- _GIVEN DATA_
(** The [switch] on the version: what follows nLockTime. *)
Definition mint_codec (version : Z) : Codec mint_data :=
  if version =? TT_NORMAL then
    mk_codec (fun m => m = no_mint) (fun _ => Some 0) (fun _ => Some []) (fun S _ s => Some (no_mint, s))
  else if version =? TT_MINT_SUBCURRENCY then
    class_codec (pair_codec (tuple4_codec string_codec bytes_codec (int_codec 8) (int_codec 8)) bytes_codec)
      (fun p => mk_mint p.1.1.1.1 p.1.1.1.2 p.1.1.2 p.1.2 p.2)
      (fun m => (mint_subCurrencyName m, mint_subCurrencyId m, mint_numUnits m, mint_divisibility m, mint_remintScript m))
  else if version =? TT_REMINT_SUBCURRENCY then
    class_codec (tuple3_codec bytes_codec (int_codec 8) bytes_codec)
      (fun p => mk_mint [] p.1.1 p.1.2 0 p.2)
      (fun m => (mint_subCurrencyId m, mint_numUnits m, mint_remintScript m))
  else mk_codec (fun _ => False) (fun _ => None) (fun _ => None) (fun S _ s => None).

Definition header_codec : Codec (Z * Z * list CTxIn * list CTxOut * Z) :=
  pair_codec (tuple4_codec (int_codec 4) (uint_codec 4) (vector_codec txin_codec sizeof_CTxIn)
                (vector_codec txout_codec sizeof_CTxOut)) (uint_codec 4).

Definition tx_header (t : CTransaction) := (nVersion t, nTime t, vin t, vout t, nLockTime t).

Definition tx_codec : Codec CTransaction := mk_codec
  (fun t => Serialize.wf header_codec (tx_header t) /\ Serialize.wf (mint_codec (nVersion t)) (mint t) /\
     (nVersion t = TT_REMINT_SUBCURRENCY -> mint_subCurrencyName (mint t) = [] /\ mint_divisibility (mint t) = 0))
  (fun t => m ← GetSerializeSize header_codec (tx_header t);
            k ← GetSerializeSize (mint_codec (nVersion t)) (mint t); Some (u32 (m + k)))
  (fun t => a ← Serialize header_codec (tx_header t);
            b ← Serialize (mint_codec (nVersion t)) (mint t); Some (a ++ b))
  (fun S _ s =>
     '(h, s) ← Unserialize header_codec s;
     '(m, s) ← Unserialize (mint_codec h.1.1.1.1) s;
     Some (mk_tx h.1.1.1.1 h.1.1.1.2 h.1.1.2 h.1.2 h.2 m, s)).

End codecs.

(** ** CTransaction *)

Section tx.
Context {B : Abi} {D : DigestLib}.

(** [GetHash]: throws for a version that cannot be serialized. *)
Definition GetHash (t : CTransaction) : option Z := le_val ∘ Hash <$> Serialize tx_codec t.

Definition CountInfoTxs (t : CTransaction) : Z :=
  fold_left (fun count txin => u32 (count + Z.of_nat (length (infos txin)))) (vin t) 0.

Definition IsNull (t : CTransaction) : bool := bool_decide (vin t = []) && bool_decide (vout t = []).

(** [IsFinal(nBlockHeight, nBlockTime)]; [best] and [now] are nBestHeight and
    GetAdjustedTime(). *)
Definition IsFinal (best now : Z) (t : CTransaction) (nBlockHeight nBlockTime : Z) : bool :=
  if nLockTime t =? 0 then true
  else
    let nBlockHeight := if nBlockHeight =? 0 then best else nBlockHeight in
    let nBlockTime := if nBlockTime =? 0 then now else nBlockTime in
    if nLockTime t <? (if nLockTime t <? LOCKTIME_THRESHOLD then nBlockHeight else nBlockTime) then true
    else forallb txin_IsFinal (vin t).

(** The two loops of [IsNewerThan]. *)
Definition newer_step (st : bool * Z) (p : CTxIn * CTxIn) : bool * Z :=
  let '(fNewer, nLowest) := st in
  let '(i, old) := p in
  if negb (nSequence i =? nSequence old) then
    let '(fNewer, nLowest) := if nSequence i <=? nLowest then (false, nSequence i) else (fNewer, nLowest) in
    if nSequence old <? nLowest then (true, nSequence old) else (fNewer, nLowest)
  else (fNewer, nLowest).

Definition IsNewerThan (t old : CTransaction) : bool :=
  if negb (bool_decide (length (vin t) = length (vin old))) then false
  else if negb (forallb (fun p => outpoint_eq (prevout p.1) (prevout p.2)) (combine (vin t) (vin old))) then false
  else (fold_left newer_step (combine (vin t) (vin old)) (false, UINT_MAX)).1.

Definition IsCoinBase (t : CTransaction) : bool :=
  match vin t with
  | [i] => outpoint_IsNull (prevout i) && bool_decide (1 <= length (vout t))%nat
  | _ => false
  end.

Definition IsCoinStake (t : CTransaction) : bool :=
  match vin t, vout t with
  | i :: _, o :: _ :: _ => negb (outpoint_IsNull (prevout i)) && txout_IsEmpty o
  | _, _ => false
  end.

(** [GetValueOut]: [None] is the exception. *)
Fixpoint value_out (l : list CTxOut) (nValueOut : Z) : option Z :=
  match l with
  | [] => Some nValueOut
  | o :: l' =>
      let nValueOut := i64 (nValueOut + nValue o) in
      if negb (MoneyRange (nValue o)) || negb (MoneyRange nValueOut) then None
      else value_out l' nValueOut
  end.

Definition GetValueOut (t : CTransaction) : option Z := value_out (vout t) 0.

Definition GetLegacySigOpCount (t : CTransaction) : Z :=
  let nSigOps := fold_left (fun k i => u32 (k + GetSigOpCount (scriptSig i) false)) (vin t) 0 in
  fold_left (fun k o => u32 (k + GetSigOpCount (scriptPubKey o) false)) (vout t) nSigOps.

Inductive GetMinFee_mode := GMF_BLOCK | GMF_RELAY | GMF_SEND.

Definition is_relay (mode : GetMinFee_mode) : bool := match mode with GMF_RELAY => true | _ => false end.

Definition GetMinFee (t : CTransaction) (nBlockSize : Z) (mode : GetMinFee_mode) : option Z :=
  let nBaseFee := if is_relay mode then BASE_RELAY_TX_FEE else BASE_TX_FEE in
  nBytes ← GetSerializeSize tx_codec t;
  let nNewBlockSize := u32 (nBlockSize + nBytes) in
  let nMinFee := i64 ((1 + nBytes / 1000) * nBaseFee) in
  let nMinFee := fold_left (fun f o => if nValue o <? CENT then i64 (f + DUST_FEE) else f) (vout t) nMinFee in
  let nMinFee := i64 (nMinFee + i64 (CountInfoTxs t * TX_INFO_FEE)) in
  let cap f :=
    let f := Z.max f (if is_relay mode then MIN_RELAY_TX_FEE else MIN_TX_FEE) in
    if negb (MoneyRange f) then MAX_MONEY else f in
  if negb (nBlockSize =? 1) && (MAX_BLOCK_SIZE_GEN / 2 <=? nNewBlockSize) then
    if MAX_BLOCK_SIZE_GEN <=? nNewBlockSize then Some MAX_MONEY
    else Some (cap (i64 (nMinFee * (MAX_BLOCK_SIZE_GEN / (MAX_BLOCK_SIZE_GEN - nNewBlockSize)))))
  else Some (cap nMinFee).

(** *** CheckTransaction *)

(** The returned bool with what was added to nDoS: [CheckFailed d] returns
    false. *)
Inductive check := CheckOk | CheckFailed (dos : Z) | CheckThrown.

#[global] Instance check_eq_dec : EqDecision check.
Proof. solve_decision. Defined.

(** The loop over the outputs; the sum is only compared after it. *)
Fixpoint check_outputs (special : bool) (l : list CTxOut) (nValueOut : Z) : check + Z :=
  match l with
  | [] => inr nValueOut
  | o :: l' =>
      if txout_IsEmpty o && negb special then inl (CheckFailed 100)
      else if MAX_MONEY <? nValue o then inl (CheckFailed 100)
      else if nValue o <? 0 then inl (CheckFailed 100)
      else check_outputs special l' (i64 (nValueOut + nValue o))
  end.

Fixpoint has_duplicates (l : list CTxIn) (seen : list COutPoint) : bool :=
  match l with
  | [] => false
  | i :: l' => if existsb (outpoint_eq (prevout i)) seen then true else has_duplicates l' (prevout i :: seen)
  end.

Definition check_inputs (t : CTransaction) : check :=
  if IsCoinBase t then
    let len := Z.of_nat (length (from_option scriptSig [] (head (vin t)))) in
    if (len <? 2) || (100 <? len) then CheckFailed 100 else CheckOk
  else if existsb (fun i => outpoint_IsNull (prevout i)) (vin t) then CheckFailed 10
  else CheckOk.

Definition CheckTransaction (t : CTransaction) : check :=
  if negb (nVersion t =? 1) then CheckFailed 10
  else if existsb (fun o => negb (bool_decide (subCurrency o = []))) (vout t) then CheckFailed 10
  else if bool_decide (vin t = []) then CheckFailed 10
  else
    let haveDbs := existsb (fun i => negb (bool_decide (infos i = []))) (vin t) in
    if negb (forallb CheckTxInfos (vin t)) then CheckFailed 10
    else if bool_decide (vout t = []) && negb haveDbs then CheckFailed 10
    else
      match GetSerializeSize tx_codec t with
      | None => CheckThrown
      | Some size =>
          if MAX_BLOCK_SIZE <? size then CheckFailed 100
          else
            match check_outputs (IsCoinBase t || IsCoinStake t) (vout t) 0 with
            | inl r => r
            | inr nValueOut =>
                if negb (MoneyRange nValueOut) then CheckFailed 100
                else if has_duplicates (vin t) [] then CheckFailed 0
                else check_inputs t
            end
      end.

End tx.

(** ** Serialization laws *)

Section laws.
Context {B : Abi} {HB : AbiLaws B}.

#[local] Ltac lawful_class := apply class_lawful; [by intros []|apply _].

#[global] Instance outpoint_lawful : Lawful outpoint_codec.
Proof. lawful_class. Qed.
#[global] Instance infokey_lawful : Lawful infokey_codec.
Proof. lawful_class. Qed.
#[global] Instance info_lawful : Lawful info_codec.
Proof. lawful_class. Qed.

#[global] Instance txin_lawful : Lawful txin_codec.
Proof.
  apply class_lawful; [by intros []|]. pose proof (vector_lawful info_codec sizeof_CTxInfo abi_CTxInfo). apply _.
Qed.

- _TASK DESCRIPTION_
The job here is to find each line above with the word "global" and copy it.

- _EXERCISE RESULT_
#[global] Instance check_eq_dec : EqDecision check.
#[global] Instance outpoint_lawful : Lawful outpoint_codec.
#[global] Instance infokey_lawful : Lawful infokey_codec.
#[global] Instance info_lawful : Lawful info_codec.
#[global] Instance txin_lawful : Lawful txin_codec.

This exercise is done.